We identified from the three T. pisana transcriptomes, 7 transcripts with strong homology to insulins. Multiple sequence comparison and phylogeny demonstrated 4 groups of insulin-like peptides with strong bootstrap support; Tpi-insulin1 a-d , Tpi-insulin2, Tpi-insulin3 and Tpi-insulin4 (Figure 4, Figure 7 and Additional file 1: Figure S5). Tpi-insulin precursors vary in size from the largest at 200 amino acids (Tpi-insulin1 a ) to the smallest at 131 amino acids (Tpi-insulin2). Consistent with other species, the organisation of T. pisana insulins consists of a “B peptide” with 3 cysteines, followed by a “C peptide” and then a C-terminal “A peptide” containing 5 cysteines. Only the Tpi-insulin2 A peptide contains a glycine residue site for amidation. Tpi-insulin2 and Tpi-insulin4 were highly expressed in the CNS, while only Tpi-insulin1 c could be identified in another transcriptome (foot muscle). No further RT-PCR analysis was performed to investigate insulin expression in other snail tissues.

Figure 7
figure 7

Identification and characterization of Theba pisana insulins. Phylogeny of 7 insulins identified and representative schematic showing the organisation of the signal peptides (yellow), bioactive peptides (blue), cleavage sites at dibasic and tetrabasic amino acids (vertical lines) and cysteine (C) residues. Scale bar represents amino acid substitutions.

Prohormone convertases

We identified transcripts in each transcriptome database encoding enzymes that cleave precursor proteins, including the prohormone convertase 1 (PC1) and PC2 (Figure 8A, B and Additional file 1: Figure S6). Tpi-PC1 and Tpi-PC2 encode precursors of 648 and 652 amino acids, respectively, and contain regions typical of these processing enzymes, including signal, pro and catalytic regions that are required for cleavage of dibasic amino acids. Another type of convertase, the Tpi-furin was also identified that encodes a partial-length furin (554 amino acids) with a large 3’ untranslated region. Multiple sequence alignment and phylogeny support their enzyme grouping (Figure 8C).

Figure 8
figure 8

Identification and characterization of Theba pisana prohormone convertases (PCs). (A) Amino acid alignment between PC1 and PC2 shows strong homology, especially within the catalytic region, shown schematically in (B); shown are signal (pre; yellow), pro domain (blue) and catalytic region (red). (C) T. pisana PCs cluster within the PC1, PC2 and furin-type convertases. Scale bar represents amino acid substitutions. Genbank accession numbers for all PCs are listed in Additional file 4.

Discussion

In this study, we extend on our understanding of gastropod biology by investigating transcriptomes of the land snail, Theba pisana. Deep transcript sequencing followed by in silico predictions and mass spectral analysis enabled the identification of numerous molluscan genes in this snail, including previously unknown neuropeptides. This greatly enhances our ability to utilise this species as an experimental model in neuroscience and metabolism, with the potential to enable development of molecular tools that could manipulate the physiology and behaviour of this agricultural and horticultural pest species.

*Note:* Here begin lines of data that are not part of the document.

Lemma quick_instruction_ok pc n c :
  instruction_start code pc -> pc + n <= zlength code -> quickened code code' pc n ->
  Opcode (At code pc) = Ok c -> instruction_ok env ci pc c ->
  exists c', Opcode (At code' pc) = Ok c' /\ instruction_ok env ci' pc c'.
Proof.
  intros Hpc Hend (w & c0 & c' & Hw & Hc0 & Hq & Hn & Hw' & Hrest) Hop Hio.
  assert (c0 = c) as ->. { rewrite Opcode_fetch, Hw in Hop. cbn in Hop. congruence. }
  pose proof (Fetch16_range (At code pc) _ _ Hok Hw) as Hr.
  destruct (replaced_opcode w c' Hr) as (_ & Hhigh & Hc'). set (w' := uint16 _) in *.
  rewrite Hn in Hrest. symmetry in Hc0.
  pose proof (quick_A _ _ _ _ _ _ Hq Hw Hw' Hc0 Hc' Hhigh Hrest) as HA.
  pose proof (quick_B _ _ _ _ _ _ Hq Hw Hw' Hc0 Hc' Hhigh Hrest) as HB.
  pose proof (quick_C _ _ _ _ _ _ Hq Hw Hw' Hc0 Hc' Hrest) as HC.
  pose proof (quick_args _ _ _ _ _ _ Hq Hw Hw' Hc0 Hc' Hhigh Hrest) as HG.
  destruct (quick_format _ _ Hq) as (HF & _).
  assert (Opcode (At code' pc) = Ok c') as Hop' by (rewrite Opcode_fetch, Hw'; cbn; by rewrite Hc').
  exists c'. split; [done|].
  assert (forall f, f ∈ register_flags -> flagged c' f -> flagged c f) as Hreg
    by (intros; by eapply quick_register_flags).
  assert (forall f, f ∈ reference_flags -> flagged c' f -> False) as Href
    by (intros f Hf; by eapply quick_reference_flags).
  destruct (quick_operands _ _ Hq) as (HFB & HFV & HFR). destruct Hio.
  split; unfold operand_ok, register_ok, pair_ok; cbn [insns_ with_insns registers_size_]; rewrite ?HA;
    try absent_flag Href.
  - destruct ok_fits. split; [done..|]. cbn. rewrite HF, <- Hn. lia.
  - intros Hf. eapply Href; [|exact Hf]. evaluated.
  - intros Hf. apply ok_A, Hreg; [evaluated|done].
  - intros Hf. apply ok_A_wide, Hreg; [evaluated|done].
  - intros Hf. rewrite HB by auto. apply ok_B, Hreg; [evaluated|done].
  - intros [Hf|Hf]; exfalso; (eapply Href; [|exact Hf]); evaluated.
  - intros [Hf|Hf]; exfalso; (eapply Href; [|exact Hf]); evaluated.
  - intros [Hf|Hf]; [exfalso; (eapply Href; [|exact Hf]); evaluated|].
    destruct ok_arguments as (d & args & Hd & Hargs & HA' & Hall); [right; apply Hreg; [evaluated|done]|].
    assert (d = w) as -> by congruence. exists w', args. cbn [insns_ with_insns].
    rewrite HA, HG by auto. done.
  - intros [Hf|Hf]; [exfalso; (eapply Href; [|exact Hf]); evaluated|].
    unfold range_ok. cbn [insns_ with_insns registers_size_]. rewrite HA, HC by auto.
    apply ok_range. right. apply Hreg; [evaluated|done].
  - intros Hf. apply ok_nonzero. destruct Hf; [left|right]; (apply Hreg; [evaluated|done]).
Qed.

Lemma nop_instruction_ok pc : zget code' pc = Ok 0 ->
  Opcode (At code' pc) = Ok NOP /\ instruction_ok env ci' pc NOP.
Proof.
  intros Hz. destruct (zero_unit _ _ Hz) as [Hop _]. split; [done|].
  assert (forall f, f ∈ register_flags ++ reference_flags -> ~ flagged NOP f) as Hnone.
  { intros f Hf. unfold register_flags, reference_flags in Hf. cbn in Hf.
    repeat (apply elem_of_cons in Hf as [->|Hf]; [by vm_compute|]). by apply elem_of_nil in Hf. }
  split; cbn [insns_ with_insns];
    try (intros Hf; exfalso; (eapply Hnone; [|exact Hf]); evaluated);
    try (intros [Hf|Hf]; exfalso; (eapply Hnone; [|exact Hf]); evaluated).
  split; [done..|]. change (format_size (FormatOf NOP)) with 1. cbn. apply zget_bounds in Hz. lia.
Qed.

Lemma compiled_statically_ok : statically_ok env ci'.
Proof.
  pose proof (starts_preserved) as Hst. split; cbn [insns_ with_insns registers_size_ ins_size_ tries_size_].
  - apply Hso.
  - pose proof (so_nonempty _ _ Hso). lia.
  - intros idx Hidx. destruct (starts_of_compiled idx Hidx) as [Hs|(p & Hp & (Ho & _ & Hz1 & Hz2) & ->)].
    + destruct (compiled_at idx Hs) as (n & Hn & Hpos & Hend & [Hk|[Hq|(_ & -> & Hz & _)]] & _).
      * exists n. split; [|cbn; lia]. apply (size_agree code); [apply Hok|done|].
        by apply (kept_agree _ _ _ n).
      * exists n. split; [|cbn; lia]. by apply (quickened_size code); [apply Hok|].
      * exists 1. split; [apply (zero_unit _ _ Hz)|cbn; lia].
    + exists 1. split; [apply (zero_unit _ _ Hz2)|]. apply zget_bounds in Hz2. cbn. lia.
  - intros pc Hpc. destruct (starts_of_compiled pc Hpc) as [Hs|(p & Hp & (Ho & _ & Hz1 & Hz2) & ->)].
    2: { exists NOP. by apply nop_instruction_ok. }
    destruct (so_instructions _ _ Hso pc Hs) as (c & Hc & Hio).
    destruct (compiled_at pc Hs) as (n & Hn & Hpos & Hend & [Hk|[Hq|(_ & -> & Hz & _)]] & _).
    + exists c. by eapply kept_instruction_ok.
    + by eapply quick_instruction_ok.
    + exists NOP. by apply nop_instruction_ok.
  - intros k Hk. destruct (so_tries _ _ Hso k Hk) as (t & Ht & Hstart & Hrange). exists t.
    split; [exact Ht|]. split; [by apply Hst|]. cbn [insns_ with_insns]. by rewrite Hlen.
  - intros Ht q Hq. destruct (so_handlers _ _ Hso Ht q Hq) as (it & fuel & es & fin & H1 & H2 & Hall).
    exists it, fuel, es, fin. split_and!; [done..|]. eapply Forall_impl; [exact Hall|]. cbn. auto.
Qed.
End Preserved.

Lemma tiled_start env ci : statically_ok env ci -> tiled_from (insns_ ci) 0.
Proof. intros Hso idx Hidx. by apply (so_tiled _ _ Hso). Qed.

Lemma Compile_compiled `{CompilerDriver} level access_flags env ci :
  code_item_wf ci -> statically_ok env ci -> level <> kDontDexToDexCompile ->
  exists code', Compile level access_flags ci = Ok (with_insns code' ci) /\
    length code' = length (insns_ ci) /\ code_ok code' /\ compiled (insns_ ci) code' 0.
Proof.
  intros Hwf Hso Hlevel. unfold Compile. rewrite (wf_size _ Hwf).
  destruct (Compile_loop_compiled level access_flags (S (Z.to_nat (zlength (insns_ ci)))) (insns_ ci) (insns_ ci) 0)
    as (code' & Hrun & Hl & Hok & _ & Hc); [apply Hwf|done|apply Hwf|lia|done|by eapply tiled_start|lia|].
  exists code'. rewrite Hrun. by destruct level.
Qed.


(** *** Methods of the examples *)

(** A driver that knows every field to be at offset 8. *)
Definition offset_8 : CompilerDriver := {|
  RequiresConstructorBarrier := true;
  IsSafeCast := fun _ => true;
  ComputeInstanceFieldInfo := fun _ _ => (true, 8, false);
  ComputeInvokeInfo := fun _ _ => (true, kVirtual, 5);
|}.

(** check-cast v0; iget v0, v0; invoke-virtual {v0}; return-void *)
Definition accessor_item : CodeItem :=
  MkCodeItem 1 1 1 0 8 [0x001f; 0x0000; 0x0052; 0x0000; 0x106e; 0x0000; 0x0000; 0x000e] [] [].

(** A packed switch at 0 whose table starts inside the constant of a const-wide at 3; the
    only target of the table is the iget at 8. *)
Definition overlapping_item : CodeItem :=
  MkCodeItem 3 3 0 0 83
    ([0x012b; 4; 0; 0x0118; 0x0100; 1; 0; 0; 0x0052; 0] ++ replicate 72 0 ++ [0x000e]) [] [].

Lemma accessor_wf : code_item_wf accessor_item.
Proof.
  split; [done|done| |simpl; lia].
  apply Forall_forall. intros x Hx. unfold fitsU. simpl in Hx.
  repeat (apply elem_of_cons in Hx as [->|Hx]; [lia|]). by apply not_elem_of_nil in Hx.
Qed.

Lemma accessor_apart : payloads_apart (sample_env accessor_item) accessor_item.
Proof.
  assert (Forall (fun w => w <> 0x100 /\ w <> 0x200) (insns_ accessor_item)) as Hno
    by evaluated.
  assert (Forall (fun w => Code_of_byte (w mod 256) <> FILL_ARRAY_DATA) (insns_ accessor_item)) as Hno'
    by evaluated.
  split.
  - intros pc c off count _ _ [_ _ _ Hsig _ _ _ _]. exfalso.
    apply (zget_Forall _ _ _ _ Hno) in Hsig as [? ?]. unfold switch_signature in *. by case_decide.
  - intros pc off _ (w & Hw & Hc)%Opcode_ok. exfalso. by apply (zget_Forall _ _ _ _ Hno') in Hw.
Qed.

Deep sequencing was performed to enable the assembly of three transcriptomes representing the CNS, hepatopancreas and foot muscle. Since gene expression levels may vary considerably depending on animal behavioural and physiological state, tissue samples for RNA transcriptome sequencing were combined from stages representing active and aestivated, reproductive and juvenile snails. With over 300 million raw reads providing approximately 200,000 unigenes for each tissue, this ensured a comprehensive analysis of tissue genes. De novo assembly was necessary since no annotated reference is currently available for Theba or any other helicid snail. BLAST analysis showed that the majority of genes matched most closely with oyster, Crassostrea gigas, which represents the most expansive list of molluscan genes within the NCBI database due to the release of its genome and associated transcriptomes [18]. As a bivalve, C. gigas belongs to a different taxonomic group, thus our submission of the Theba transcripts derived from this study ensures that helicid snail gene sequences are now far better represented in the NCBI databases. Abundant unannotated transcripts suggest that there may be numerous helicid-specific sequences, or this species is at least considerably different to those currently annotated.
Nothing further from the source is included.